Carvana est passée d’une croissance fulgurante à la préservation des liquidités. Elle a licencié 2 500 travailleurs, soit 12 % de sa main-d’œuvre. « Je pense sans aucun doute que le changement de stratégie de croissance aussi rapide que possible pour devenir rentable aussi vite que possible est un grand changement », a déclaré Garcia III lors d’un appel avec des investisseurs après les résultats de jeudi.

La pandémie de coronavirus a entraîné un boom des ventes, mais les actions de Carvana au début de la crise ont entraîné un examen minutieux de sa gouvernance d’entreprise.

Véhicules exposés dans un « distributeur automatique » Carvana à Austin, Texas

Véhicules exposés dans un « distributeur automatique » Carvana à Austin, Texas © Reuters

En avril 2020, elle a vendu 600 millions de dollars d’actions à un groupe restreint d’investisseurs et d’initiés. Les acheteurs comprenaient le cofondateur milliardaire de Guggenheim Partners, Mark Walter, dont les affiliés étaient des investisseurs de longue date de la dette et des capitaux propres de Carvana. Les Garcia ont acheté 50 millions de dollars d’actions.

Un groupe d’actionnaires a intenté une action en justice pour la vente d’actions en 2021, arguant que Carvana disposait de ressources suffisantes au début de la pandémie et que son conseil d’administration manquait de suffisamment d’administrateurs indépendants pour examiner une transaction qui a fourni une aubaine aux initiés lorsque l’action a grimpé en flèche. Garcia II a ensuite vendu plus d’un milliard de dollars d’actions Carvana en 2020 et 2021, selon les dépôts de titres référencés dans le procès.

Plus tôt cette année, un juge du Delaware a refusé de rejeter le procès. L’aîné Garcia, le plus grand actionnaire individuel de la société, n’a jamais eu de rôle officiel chez Carvana. Mais selon la décision du juge, il a « participé dans les coulisses à la planification et à l’exécution » de la vente des actions.

Carvana a également payé des millions de frais à DriveTime et à d’autres affiliés des Garcias. La société a déclaré au Financial Times que ces paiements concernaient des services qui aident Carvana à se développer et à rester modeste. « Les paiements de Carvana aux parties liées sont insignifiants dans le contexte de la taille de notre activité globale », a déclaré un porte-parole.

Jeudi, le directeur général de Carvana a cherché à rassurer les investisseurs. « Bien que les progrès soient rarement linéaires, nous restons sur la voie de devenir le plus grand et le plus rentable des détaillants automobiles », a déclaré le jeune Garcia dans un communiqué.

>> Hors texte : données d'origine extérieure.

(** ** Any use of a report *)

(** What the browsers do with a histogram: set a filter and apply it, or let the
    figures fade, where perf top can also take away the rows of user space or those
    of the kernel. *)
Inductive view_op :=
| by_thread (t : option Z)
| by_dso (d : option Z)
| by_symbol (str : option bytes)
| by_socket (n : Z)
| fade (zap_user zap_kernel : bool).

Definition set_filters (t d : option Z) (str : option bytes) (n : Z) (h : hists) : hists :=
  Hists (ents h) (next_ent h) (entries_in_array h) (entries_in h) (entries h) (entries_collapsed h) (nr_entries h)
    (nr_non_filtered_entries h) (callchain_period h) (callchain_non_filtered_period h) t d str n
    (stats h) (any_callchains h) (need_collapse h) (cursor h) (allocs h).

Section Views.
Context `{EntryTree} `{ChainTree} (conf : symbol_conf).

Definition view (op : view_op) (h : hists) : option hists :=
  match op with
  | by_thread t => hists__filter_by_thread (set_filters t (dso_filter h) (symbol_filter_str h) (socket_filter h) h)
  | by_dso d => hists__filter_by_dso (set_filters (thread_filter h) d (symbol_filter_str h) (socket_filter h) h)
  | by_symbol str => hists__filter_by_symbol (set_filters (thread_filter h) (dso_filter h) str (socket_filter h) h)
  | by_socket n => hists__filter_by_socket (set_filters (thread_filter h) (dso_filter h) (symbol_filter_str h) n h)
  | fade zap_user zap_kernel => hists__decay_entries conf zap_user zap_kernel h
  end.
Fixpoint views (ops : list view_op) (h : hists) : option hists :=
  match ops with
  | [] => Some h
  | op :: ops => h ← view op h; views ops h
  end.

(** ** What the browsers are promised *)

(** The row is not one the filter lets through. *)
Definition left_out (op : view_op) (e : hist_entry) : bool :=
  match op with
  | by_thread (Some t) => negb (thread_ptr (he_thread e) =? t)
  | by_dso (Some d) => match ms_map e ≫= map_dso with Some d' => negb (dso_ptr d' =? d) | None => true end
  | by_symbol (Some str) => match ms_sym e with Some s => negb (strstr (s_name s) str) | None => true end
  | by_socket n => (-1 <? n) && negb (he_socket e =? n)
  | _ => false
  end.
Definition filter_bit (op : view_op) : Z :=
  match op with
  | by_thread _ => HIST_FILTER__THREAD
  | by_dso _ => HIST_FILTER__DSO
  | by_symbol _ => HIST_FILTER__SYMBOL
  | _ => HIST_FILTER__SOCKET
  end.
(** The bit of the filter says whether the row is left out; the bits of the other
    filters stay. *)
Definition rebit (op : view_op) (e : hist_entry) : hist_entry :=
  set_filtered (if left_out op e then Z.lor (filtered e) (Z.shiftl 1 (filter_bit op))
                else Z.land (filtered e) (Z.lnot (Z.shiftl 1 (filter_bit op)))) e.
(** The rows after an operation, and what the totals have besides them. *)
Definition viewed (s : list hist_entry * (Z * Z)) (op : view_op) : list hist_entry * (Z * Z) :=
  match op with
  | fade zu zk => (omap (stays conf zu zk) s.1, zap_loss zu zk s.1 s.2)
  | _ => (rebit op <$> s.1, (s.2.1, 0))
  end.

Les croyants de l’entreprise insistent sur le fait que le modèle commercial sera justifié. « S’ils peuvent rester solvables l’année prochaine, Carvana sera l’avenir de l’achat de voitures », a déclaré un dirigeant automobile rival.

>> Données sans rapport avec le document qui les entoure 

Lemma set_chain_ok h es x e c : tables h es -> x ∈ elems (tree_in h) -> ents h !! x = Some e -> good_tree c ->
  exists es', rechained h (put_ent x (set_chain c e) h) es es'.
Proof.
  intros Htab Hx Ex Hc. pose proof (fun y v => tables_ok h es y v Htab) as Hall. destruct Htab as [Ht Hg].
  destruct (split_row h es x e Ht Hx Ex) as (ids1 & ids2 & es1 & es2 & Ei & Ees & R1 & R2 & N1 & N2).
  set (e' := set_chain c e). assert (Oe : ok e) by (by eapply Hall).
  pose proof (recasts_same sym_at cmp e e' (recasts_chain c e) Oe) as Hk. exists (es1 ++ e' :: es2).
  destruct Ht as [_ T2 T3 T4 T5 T6 T7]. subst es. change (tree_in h) with (tree_in (put_ent x e' h)) in Ei.
  split; [split; [split|]|done|..].
  - rewrite Ei. by apply rows_insert.
  - eapply Forall_mid; [exact T2|apply Hk].
  - eapply (same_key_ordered (ok := ok) cmp e e' es1 es2 Hk Oe); [|exact T3]. rewrite Forall_app, Forall_cons in T2.
    rewrite Forall_app. tauto.
  - done.
  - cbn. intros y [v Hv]. apply T5. destruct (decide (y = x)) as [->|Hne]; [by rewrite Ex|].
    rewrite lookup_insert_ne in Hv by done. by eexists.
  - intros Hq. specialize (T6 Hq). eapply Forall_mid; [exact T6|]. rewrite Forall_app, Forall_cons in T6. apply T6.
  - intros Hq. specialize (T7 Hq). eapply Forall_mid; [exact T7|]. rewrite Forall_app, Forall_cons in T7. apply T7.
  - intros y v Hy. cbn. destruct (decide (y = x)) as [->|Hne].
    + rewrite lookup_insert_eq. by intros [= <-].
    + rewrite lookup_insert_ne by done. by apply Hg.
  - intros k Hok. rewrite !has_key_mid. pose proof (same_key_zero (ok := ok) cmp e e' k Hk Hok) as Hz.
    destruct (Z.eqb_spec (cmp e' k) 0), (Z.eqb_spec (cmp e k) 0); try done; tauto.
  - intros acc f P HP. rewrite !amount_mid. by rewrite (same_by_key P e e' _ HP Oe Hk).
  - intros y v Hy Ey. cbn. destruct (decide (y = x)) as [->|Hne].
    + rewrite lookup_insert_eq. exists e'. rewrite Ex in Ey. injection Ey as <-. done.
    + rewrite lookup_insert_ne by done. exists v. split; [done|]. split; [|done]. by eapply Hall.
Qed.

(** The cursor, the counters and the statistics are no part of the table. *)
Lemma tables_cursor c a h es : tables h es -> tables (put_cursor c a h) es.
Proof. intros [[] Hg]. by split. Qed.
Lemma tables_stats s h es : tables h es -> tables (put_stats s h) es.
Proof. intros [[] Hg]. by split. Qed.
Lemma rechained_cursor c a h h' es es' : rechained h h' es es' -> rechained h (put_cursor c a h') es es'.
Proof. intros [R1 R2 R3 R4 R5]. split; try done. by apply tables_cursor. Qed.
Lemma rechained_stats s h h' es es' : rechained h h' es es' -> rechained h (put_stats s h') es es'.
Proof. intros [R1 R2 R3 R4 R5]. split; try done. by apply tables_stats. Qed.

(** The cursor holds the chain [l]. *)
Definition holds (cur : callchain_cursor) (l : list callchain_cursor_node) : Prop :=
  c_nr cur = length l /\ (c_nr cur <= length (c_nodes cur))%nat /\ take (c_nr cur) (c_nodes cur) = l.
Definition frames_ok (l : list callchain_cursor_node) : Prop := Forall (node_ok okf) l /\ zlen l < 2 ^ 32.

Lemma holds_snapshot cur l : holds cur l -> (c_pos cur <= length l)%nat ->
  holds (callchain_cursor_snapshot cur) (drop (c_pos cur) l).
Proof.
  intros (H1 & H2 & H3) Hp. unfold callchain_cursor_snapshot. split; cbn.
  - rewrite length_drop. lia.
  - rewrite length_drop. split; [lia|]. rewrite <- H3, skipn_firstn_comm. done.
Qed.

Lemma frames_drop n l : frames_ok l -> frames_ok (drop n l).
Proof. intros [H1 H2]. split; [by apply Forall_drop|]. unfold zlen in *. rewrite length_drop. lia. Qed.

Lemma append_ok h es x e cur l p : tables h es -> x ∈ elems (tree_in h) -> ents h !! x = Some e ->
  has_callchains e = true -> holds cur l -> frames_ok l -> is_uint 64 p ->
  exists cur' h' es', append_chain_to alloc_ok key x cur p h = Some (0, cur', h') /\ holds cur' l /\
    cursor h' = cursor h /\ rechained h h' es es'.
Proof.
  intros Ht Hx Ex Hs (H1 & H2 & H3) [F1 F2] Hp. unfold append_chain_to. rewrite Ex. cbn [mbind option_bind].
  rewrite Hs. cbn [negb].
  destruct (tc_trees _ _ Ht x e Hx Ex) as [cs Hr].
  assert (Happ : exists root cur' a, callchain_append alloc_ok key (he_callchain e) cur p (allocs h) = Some (0, root, cur', a) /\
    good_tree root /\ same_cur cur cur').
  { destruct l as [|n l].
    - exists (he_callchain e), cur, (allocs h). unfold callchain_append. rewrite H1. cbn. split; [done|]. split; [by exists cs|done].
    - destruct (callchain_append_ok key okf alloc_ok memory (he_callchain e) cs cur (allocs h) (n :: l) p) as (root & cur' & a & E & R & S);
        [done|by split; [|split; [|split]]|done..|]. exists root, cur', a. split; [done|]. split; [by eexists|done]. }
  destruct Happ as (root & cur' & a & -> & Hg & [S1 S2]). cbn [mbind option_bind].
  destruct (set_chain_ok h es x e root Ht Hx Ex Hg) as [es' Hc].
  eexists cur', _, es'. split; [reflexivity|]. split; [unfold holds; by rewrite S1, S2|]. split; [done|]. by apply rechained_cursor.
Qed.

(** * One sample *)

Context `{!PlaceKey (hist_entry__cmp fmts)} (cumul : cumulate_callchain conf = true).
Context (chains_there : show_branchflag_count conf = true -> use_callchain conf = true).
Context (frame_map : frame -> option hist_map) (frame_sym : frame -> option hist_symbol).
Context (in_kmaps : hist_map -> bool) (host perf_guest : bool).
Abbreviation cumulative := (hist_iter_cumulative conf fmts alloc_ok key frame_map frame_sym in_kmaps host perf_guest).
Abbreviation fill := (fill_callchain_info frame_map frame_sym in_kmaps host perf_guest).

(** The places of the callers, up to one that is hidden; [None] is the access
    through a map that is NULL. *)
Fixpoint chain_places (hide : bool) (al : addr_location) (l : list callchain_cursor_node) : option (list addr_location) :=
  match l with
  | [] => Some []
  | n :: l =>
      '(r, al) ← fill al n hide;
      if r =? 0 then Some [] else als ← chain_places hide al l; Some (al :: als)
  end.

Section Sample.
Context (s : hist_sample) (parent : option hist_symbol).
Context (Hperiod : is_uint 64 (sm_period s)).
Lemma map_groups__insert_done w g i m mg :
  maps w !! i = Some m -> mgs w !! g = Some mg -> known w (elems (entries mg)) -> known w (elems (names mg)) ->
  exists te tn l1 l2 n1 n2,
    map_groups__insert g i w =
      Done ((), World (<[i := in_group g m]> (maps w)) (<[g := MapGroups te tn (mg_refcnt mg)]> (mgs w)) (next w)) /\
    elems (entries mg) = l1 ++ l2 /\ elems te = l1 ++ i :: l2 /\
    elems (names mg) = n1 ++ n2 /\ elems tn = n1 ++ i :: n2 /\
    (StronglySorted Z.le (mstart w <$> elems (entries mg)) ->
     Forall (fun j => mstart w j <= start m) l1 /\ Forall (fun j => start m < mstart w j) l2).
Proof.
  intros Hm Hg Hke Hkn.
  destruct (link_start_done w (start m) i (entries mg) Hke) as (te & l1 & l2 & E & E1 & E2 & Hp).
  set (w1 := upd_mg g (MapGroups (rb_insert_color te) (names mg) (mg_refcnt mg)) w).
  set (m1 := put_refcnt (refcnt m + 1) (set_linked true m)).
  assert (I1 : __maps__insert g i w = Done ((), upd_map i m1 w1)).
  { unfold __maps__insert. do 2 mstep. rewrite (bind_done _ _ _ _ _ E). do 2 mstep.
    unfold map__get. erewrite with_map_done by (cbn; by simplify_map_eq).
    unfold upd_map at 1. cbn. by rewrite insert_insert_eq. }
  assert (Hkn' : known (upd_map i m1 w1) (elems (names mg))).
  { eapply Forall_impl; [exact Hkn|]. intros j [m' Hj]. cbn. destruct (decide (i = j)) as [->|]; simplify_map_eq; eauto. }
  destruct (link_name_done _ (short_name (map_dso m)) i (names mg) Hkn') as (tn & n1 & n2 & EN & E3 & E4).
  exists (rb_insert_color te), (rb_insert_color tn), l1, l2, n1, n2. rewrite !rb_insert_color_elems.
  split; [|done]. unfold map_groups__insert, maps__insert.
  assert (I2 : __maps__insert_name g i (upd_map i m1 w1) =
    Done ((), upd_map i (put_refcnt (refcnt m1 + 1) m1)
      (upd_mg g (MapGroups (rb_insert_color te) (rb_insert_color tn) (mg_refcnt mg)) (upd_map i m1 w1)))).
  { unfold __maps__insert_name. do 2 mstep. cbn [names entries mg_refcnt map_dso].
    change (map_dso m1) with (map_dso m).
    rewrite (bind_done _ _ _ _ _ EN). mstep. unfold map__get. by erewrite with_map_done by (cbn; by simplify_map_eq). }
  rewrite (bind_done _ _ w () (upd_map i (put_refcnt (refcnt m1 + 1) m1)
      (upd_mg g (MapGroups (rb_insert_color te) (rb_insert_color tn) (mg_refcnt mg)) (upd_map i m1 w1))))
    by (by rewrite (bind_done _ _ _ _ _ I1)).
  erewrite with_map_done by (cbn; by simplify_map_eq). unfold upd_map, upd_mg. cbn.
  rewrite !insert_insert_eq. unfold in_group, put_refcnt, set_groups, set_linked. cbn. do 4 f_equal. f_equal. lia.
Qed.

Cependant, Carvana faisait état de sorties de trésorerie même lorsque le cours de son action atteignait un sommet l’an dernier. Les prix des voitures d’occasion sont maintenant en baisse, avec un indice compilé par la société d’enchères Manheim en baisse de 7% sur un an.

« Carvana n’a généré aucun flux de trésorerie positif depuis le premier rapport financier en 2014 – il y a plus de huit ans », a déclaré Ben Axler, fondateur de Spruce Point Capital Management, un fonds spéculatif qui a longtemps été un critique et un vendeur à découvert de la société.

« Maintenant que le capital est devenu plus cher, [it] mettra véritablement à l’épreuve l’appétit des investisseurs pour financer ses ambitions commerciales déficitaires », a déclaré Axler.